(Work order)
I need every line that includes the word "Hord" copied from the material.

(Data extract)
[Start of Attachment]
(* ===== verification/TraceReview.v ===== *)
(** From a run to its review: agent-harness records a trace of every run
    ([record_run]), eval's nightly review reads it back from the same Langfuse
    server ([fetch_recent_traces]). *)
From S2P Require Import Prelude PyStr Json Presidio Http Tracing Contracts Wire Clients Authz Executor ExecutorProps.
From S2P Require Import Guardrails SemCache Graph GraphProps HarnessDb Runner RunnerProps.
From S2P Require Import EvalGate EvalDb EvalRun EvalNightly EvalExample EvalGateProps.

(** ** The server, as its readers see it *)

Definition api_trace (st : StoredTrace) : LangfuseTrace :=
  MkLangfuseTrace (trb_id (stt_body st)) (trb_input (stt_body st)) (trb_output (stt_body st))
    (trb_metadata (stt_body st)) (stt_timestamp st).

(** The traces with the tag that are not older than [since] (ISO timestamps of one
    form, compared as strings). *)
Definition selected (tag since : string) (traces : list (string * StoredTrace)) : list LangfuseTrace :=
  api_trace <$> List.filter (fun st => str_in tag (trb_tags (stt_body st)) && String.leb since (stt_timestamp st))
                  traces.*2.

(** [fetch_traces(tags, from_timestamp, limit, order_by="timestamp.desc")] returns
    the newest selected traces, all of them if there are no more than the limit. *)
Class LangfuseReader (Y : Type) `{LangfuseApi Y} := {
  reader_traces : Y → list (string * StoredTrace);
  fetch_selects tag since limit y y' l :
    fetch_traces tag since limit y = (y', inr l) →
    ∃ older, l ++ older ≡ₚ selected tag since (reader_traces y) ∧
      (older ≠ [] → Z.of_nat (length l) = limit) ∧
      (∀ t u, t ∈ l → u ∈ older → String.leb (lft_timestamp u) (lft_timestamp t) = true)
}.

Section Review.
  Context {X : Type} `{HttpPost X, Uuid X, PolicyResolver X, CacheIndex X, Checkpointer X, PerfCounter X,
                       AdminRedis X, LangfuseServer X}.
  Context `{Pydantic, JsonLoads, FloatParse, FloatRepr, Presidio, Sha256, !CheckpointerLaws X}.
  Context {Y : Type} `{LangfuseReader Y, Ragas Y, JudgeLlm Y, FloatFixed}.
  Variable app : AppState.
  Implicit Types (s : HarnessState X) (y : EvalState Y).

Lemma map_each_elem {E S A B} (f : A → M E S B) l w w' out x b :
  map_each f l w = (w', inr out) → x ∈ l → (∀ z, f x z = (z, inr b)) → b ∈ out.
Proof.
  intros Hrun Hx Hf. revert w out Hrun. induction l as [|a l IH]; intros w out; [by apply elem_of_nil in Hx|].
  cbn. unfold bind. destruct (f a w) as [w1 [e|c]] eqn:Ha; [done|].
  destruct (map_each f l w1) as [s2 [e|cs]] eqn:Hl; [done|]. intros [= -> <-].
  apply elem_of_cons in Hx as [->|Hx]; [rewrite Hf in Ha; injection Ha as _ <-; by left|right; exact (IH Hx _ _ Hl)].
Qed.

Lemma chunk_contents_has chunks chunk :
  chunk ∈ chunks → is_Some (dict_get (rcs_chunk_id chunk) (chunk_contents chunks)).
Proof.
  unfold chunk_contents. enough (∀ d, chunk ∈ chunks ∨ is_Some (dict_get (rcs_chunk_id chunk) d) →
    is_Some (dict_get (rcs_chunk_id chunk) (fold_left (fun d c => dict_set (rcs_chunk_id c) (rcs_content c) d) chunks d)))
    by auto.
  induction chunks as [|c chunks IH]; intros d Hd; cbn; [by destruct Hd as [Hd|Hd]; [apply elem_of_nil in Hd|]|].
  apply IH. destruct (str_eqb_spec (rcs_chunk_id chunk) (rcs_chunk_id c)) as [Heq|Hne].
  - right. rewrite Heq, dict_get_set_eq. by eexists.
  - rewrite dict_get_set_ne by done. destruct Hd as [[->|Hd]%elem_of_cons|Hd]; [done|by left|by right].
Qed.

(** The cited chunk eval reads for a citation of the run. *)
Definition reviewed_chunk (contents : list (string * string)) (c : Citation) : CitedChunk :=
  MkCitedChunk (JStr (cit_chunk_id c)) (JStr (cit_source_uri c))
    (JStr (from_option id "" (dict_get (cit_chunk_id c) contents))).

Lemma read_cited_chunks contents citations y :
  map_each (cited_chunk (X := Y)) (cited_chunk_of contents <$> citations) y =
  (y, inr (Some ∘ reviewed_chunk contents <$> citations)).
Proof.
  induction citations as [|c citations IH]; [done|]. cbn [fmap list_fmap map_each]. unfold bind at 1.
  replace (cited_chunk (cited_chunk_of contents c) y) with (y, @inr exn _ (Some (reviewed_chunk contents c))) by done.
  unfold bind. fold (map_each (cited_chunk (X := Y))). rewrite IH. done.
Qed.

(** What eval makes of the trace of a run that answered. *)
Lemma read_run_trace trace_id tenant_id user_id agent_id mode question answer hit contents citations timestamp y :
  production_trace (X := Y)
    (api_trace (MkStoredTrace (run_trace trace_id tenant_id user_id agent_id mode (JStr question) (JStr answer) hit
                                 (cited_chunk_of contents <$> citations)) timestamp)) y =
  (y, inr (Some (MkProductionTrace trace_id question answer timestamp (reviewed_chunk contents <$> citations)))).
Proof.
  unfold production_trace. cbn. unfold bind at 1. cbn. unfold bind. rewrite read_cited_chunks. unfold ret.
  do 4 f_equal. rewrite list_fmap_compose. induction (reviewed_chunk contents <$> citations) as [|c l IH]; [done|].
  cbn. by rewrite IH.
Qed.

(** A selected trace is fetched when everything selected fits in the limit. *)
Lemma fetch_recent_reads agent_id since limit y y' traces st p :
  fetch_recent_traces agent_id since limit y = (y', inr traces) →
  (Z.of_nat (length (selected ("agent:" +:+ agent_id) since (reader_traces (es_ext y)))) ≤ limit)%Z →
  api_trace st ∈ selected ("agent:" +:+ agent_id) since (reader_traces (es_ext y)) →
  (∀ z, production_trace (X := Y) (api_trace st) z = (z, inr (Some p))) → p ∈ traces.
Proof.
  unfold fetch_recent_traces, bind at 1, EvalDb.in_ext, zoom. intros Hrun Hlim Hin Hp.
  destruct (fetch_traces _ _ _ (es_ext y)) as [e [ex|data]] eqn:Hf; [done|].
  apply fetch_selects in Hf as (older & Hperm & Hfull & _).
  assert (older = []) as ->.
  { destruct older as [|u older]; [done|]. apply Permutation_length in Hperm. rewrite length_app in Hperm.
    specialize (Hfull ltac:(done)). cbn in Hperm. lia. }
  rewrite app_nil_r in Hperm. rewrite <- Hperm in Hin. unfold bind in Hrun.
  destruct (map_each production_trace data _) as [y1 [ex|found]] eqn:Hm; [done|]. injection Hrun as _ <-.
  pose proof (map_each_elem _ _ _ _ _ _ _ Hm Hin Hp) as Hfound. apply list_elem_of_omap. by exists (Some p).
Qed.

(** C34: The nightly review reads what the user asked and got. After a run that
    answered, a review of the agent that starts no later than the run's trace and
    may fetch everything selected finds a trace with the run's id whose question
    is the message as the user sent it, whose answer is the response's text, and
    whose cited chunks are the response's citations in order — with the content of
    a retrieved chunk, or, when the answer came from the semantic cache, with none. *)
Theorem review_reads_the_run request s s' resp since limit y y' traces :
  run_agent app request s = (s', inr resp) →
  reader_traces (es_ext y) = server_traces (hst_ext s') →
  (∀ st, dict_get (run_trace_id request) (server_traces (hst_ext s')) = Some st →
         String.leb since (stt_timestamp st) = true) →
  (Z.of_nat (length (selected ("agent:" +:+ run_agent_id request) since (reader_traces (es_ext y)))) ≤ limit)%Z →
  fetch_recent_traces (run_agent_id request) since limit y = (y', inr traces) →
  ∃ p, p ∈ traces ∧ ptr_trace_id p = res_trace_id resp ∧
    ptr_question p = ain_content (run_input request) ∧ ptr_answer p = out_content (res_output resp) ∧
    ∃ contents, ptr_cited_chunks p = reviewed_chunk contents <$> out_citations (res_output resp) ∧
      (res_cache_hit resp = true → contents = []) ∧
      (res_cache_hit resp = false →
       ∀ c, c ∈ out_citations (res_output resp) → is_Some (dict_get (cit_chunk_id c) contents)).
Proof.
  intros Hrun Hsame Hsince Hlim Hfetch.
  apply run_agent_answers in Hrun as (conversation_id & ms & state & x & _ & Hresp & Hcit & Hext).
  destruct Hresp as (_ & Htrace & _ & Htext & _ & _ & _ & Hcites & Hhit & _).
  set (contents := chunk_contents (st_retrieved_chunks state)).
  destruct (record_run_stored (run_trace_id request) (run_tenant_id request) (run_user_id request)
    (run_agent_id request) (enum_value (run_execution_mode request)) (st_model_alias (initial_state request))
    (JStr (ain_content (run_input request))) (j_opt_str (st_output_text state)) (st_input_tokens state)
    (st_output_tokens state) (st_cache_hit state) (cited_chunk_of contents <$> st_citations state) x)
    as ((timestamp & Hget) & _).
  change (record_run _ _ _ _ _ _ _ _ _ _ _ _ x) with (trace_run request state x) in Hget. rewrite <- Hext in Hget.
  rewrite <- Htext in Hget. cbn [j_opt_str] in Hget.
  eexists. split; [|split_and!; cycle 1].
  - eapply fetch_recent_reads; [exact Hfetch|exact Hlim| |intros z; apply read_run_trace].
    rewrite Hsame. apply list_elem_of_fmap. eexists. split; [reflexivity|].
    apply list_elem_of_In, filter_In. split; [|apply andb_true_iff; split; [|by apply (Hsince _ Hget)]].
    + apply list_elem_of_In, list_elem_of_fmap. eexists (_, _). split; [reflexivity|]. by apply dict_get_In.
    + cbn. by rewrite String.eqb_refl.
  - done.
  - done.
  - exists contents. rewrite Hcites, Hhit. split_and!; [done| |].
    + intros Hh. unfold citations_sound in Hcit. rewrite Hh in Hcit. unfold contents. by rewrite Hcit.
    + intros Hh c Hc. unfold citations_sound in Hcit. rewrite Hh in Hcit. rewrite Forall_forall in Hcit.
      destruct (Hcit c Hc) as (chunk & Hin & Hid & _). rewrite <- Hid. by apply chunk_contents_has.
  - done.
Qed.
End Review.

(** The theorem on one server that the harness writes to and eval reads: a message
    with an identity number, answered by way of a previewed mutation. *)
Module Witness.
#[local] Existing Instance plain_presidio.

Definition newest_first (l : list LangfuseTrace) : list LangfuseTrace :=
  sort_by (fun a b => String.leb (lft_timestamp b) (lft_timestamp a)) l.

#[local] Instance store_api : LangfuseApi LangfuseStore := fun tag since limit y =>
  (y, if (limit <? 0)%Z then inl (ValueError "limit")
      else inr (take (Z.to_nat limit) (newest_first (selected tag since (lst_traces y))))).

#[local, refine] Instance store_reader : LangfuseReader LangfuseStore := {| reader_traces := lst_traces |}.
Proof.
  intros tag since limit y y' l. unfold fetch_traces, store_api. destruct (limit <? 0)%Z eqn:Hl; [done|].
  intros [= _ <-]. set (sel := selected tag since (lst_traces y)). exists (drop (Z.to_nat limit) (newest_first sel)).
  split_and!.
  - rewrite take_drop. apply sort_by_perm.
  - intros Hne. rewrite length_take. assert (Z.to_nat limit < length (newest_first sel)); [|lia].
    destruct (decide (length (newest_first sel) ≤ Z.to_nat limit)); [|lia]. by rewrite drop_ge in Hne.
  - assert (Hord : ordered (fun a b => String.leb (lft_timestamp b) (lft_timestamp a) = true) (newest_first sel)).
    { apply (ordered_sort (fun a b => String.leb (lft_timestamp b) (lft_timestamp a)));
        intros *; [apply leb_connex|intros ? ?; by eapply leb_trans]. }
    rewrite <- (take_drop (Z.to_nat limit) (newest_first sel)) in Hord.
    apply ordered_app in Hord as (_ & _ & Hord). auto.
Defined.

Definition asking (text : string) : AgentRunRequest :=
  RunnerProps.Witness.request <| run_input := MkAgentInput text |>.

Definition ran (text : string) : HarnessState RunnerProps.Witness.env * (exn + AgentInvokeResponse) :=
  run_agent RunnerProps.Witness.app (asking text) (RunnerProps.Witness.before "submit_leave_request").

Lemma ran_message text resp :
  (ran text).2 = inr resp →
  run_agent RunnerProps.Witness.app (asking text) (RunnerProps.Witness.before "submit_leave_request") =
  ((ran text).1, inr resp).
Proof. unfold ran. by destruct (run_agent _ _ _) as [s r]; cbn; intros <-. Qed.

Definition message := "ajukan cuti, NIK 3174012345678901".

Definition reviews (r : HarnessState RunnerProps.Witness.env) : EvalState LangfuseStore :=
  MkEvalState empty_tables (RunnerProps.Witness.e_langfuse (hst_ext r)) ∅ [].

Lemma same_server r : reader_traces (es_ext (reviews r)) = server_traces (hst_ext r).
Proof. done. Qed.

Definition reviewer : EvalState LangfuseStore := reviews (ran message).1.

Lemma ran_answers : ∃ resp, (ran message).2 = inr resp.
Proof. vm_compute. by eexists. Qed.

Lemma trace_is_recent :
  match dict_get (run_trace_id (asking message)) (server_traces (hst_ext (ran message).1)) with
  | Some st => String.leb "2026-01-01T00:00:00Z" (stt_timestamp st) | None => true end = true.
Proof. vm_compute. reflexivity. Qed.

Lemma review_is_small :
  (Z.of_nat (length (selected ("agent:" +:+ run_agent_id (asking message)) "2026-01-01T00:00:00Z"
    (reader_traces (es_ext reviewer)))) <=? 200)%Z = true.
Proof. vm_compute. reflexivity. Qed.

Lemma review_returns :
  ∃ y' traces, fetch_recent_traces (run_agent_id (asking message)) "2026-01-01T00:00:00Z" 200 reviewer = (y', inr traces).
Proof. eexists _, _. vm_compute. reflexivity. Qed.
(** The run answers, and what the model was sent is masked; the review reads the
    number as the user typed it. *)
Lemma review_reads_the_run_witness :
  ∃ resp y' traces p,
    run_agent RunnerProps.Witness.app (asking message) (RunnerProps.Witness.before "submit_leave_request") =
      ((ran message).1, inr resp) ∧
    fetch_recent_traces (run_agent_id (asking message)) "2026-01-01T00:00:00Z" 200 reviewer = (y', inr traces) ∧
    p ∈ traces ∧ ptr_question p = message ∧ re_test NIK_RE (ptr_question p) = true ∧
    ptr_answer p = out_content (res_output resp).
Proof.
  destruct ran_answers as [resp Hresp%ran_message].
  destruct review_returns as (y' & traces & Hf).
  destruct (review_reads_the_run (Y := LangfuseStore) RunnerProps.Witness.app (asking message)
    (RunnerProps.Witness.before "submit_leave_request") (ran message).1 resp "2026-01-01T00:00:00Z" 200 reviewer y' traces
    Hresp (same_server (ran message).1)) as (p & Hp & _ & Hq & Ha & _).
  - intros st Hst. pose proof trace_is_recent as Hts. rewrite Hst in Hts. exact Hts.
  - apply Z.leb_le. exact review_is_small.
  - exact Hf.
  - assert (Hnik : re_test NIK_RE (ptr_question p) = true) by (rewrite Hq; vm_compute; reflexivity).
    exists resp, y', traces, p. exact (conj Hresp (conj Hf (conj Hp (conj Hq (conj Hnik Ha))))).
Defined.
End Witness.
[End of Attachment]
(Answer box)
  - assert (Hord : ordered (fun a b => String.leb (lft_timestamp b) (lft_timestamp a) = true) (newest_first sel)).
    rewrite <- (take_drop (Z.to_nat limit) (newest_first sel)) in Hord.
    apply ordered_app in Hord as (_ & _ & Hord). auto.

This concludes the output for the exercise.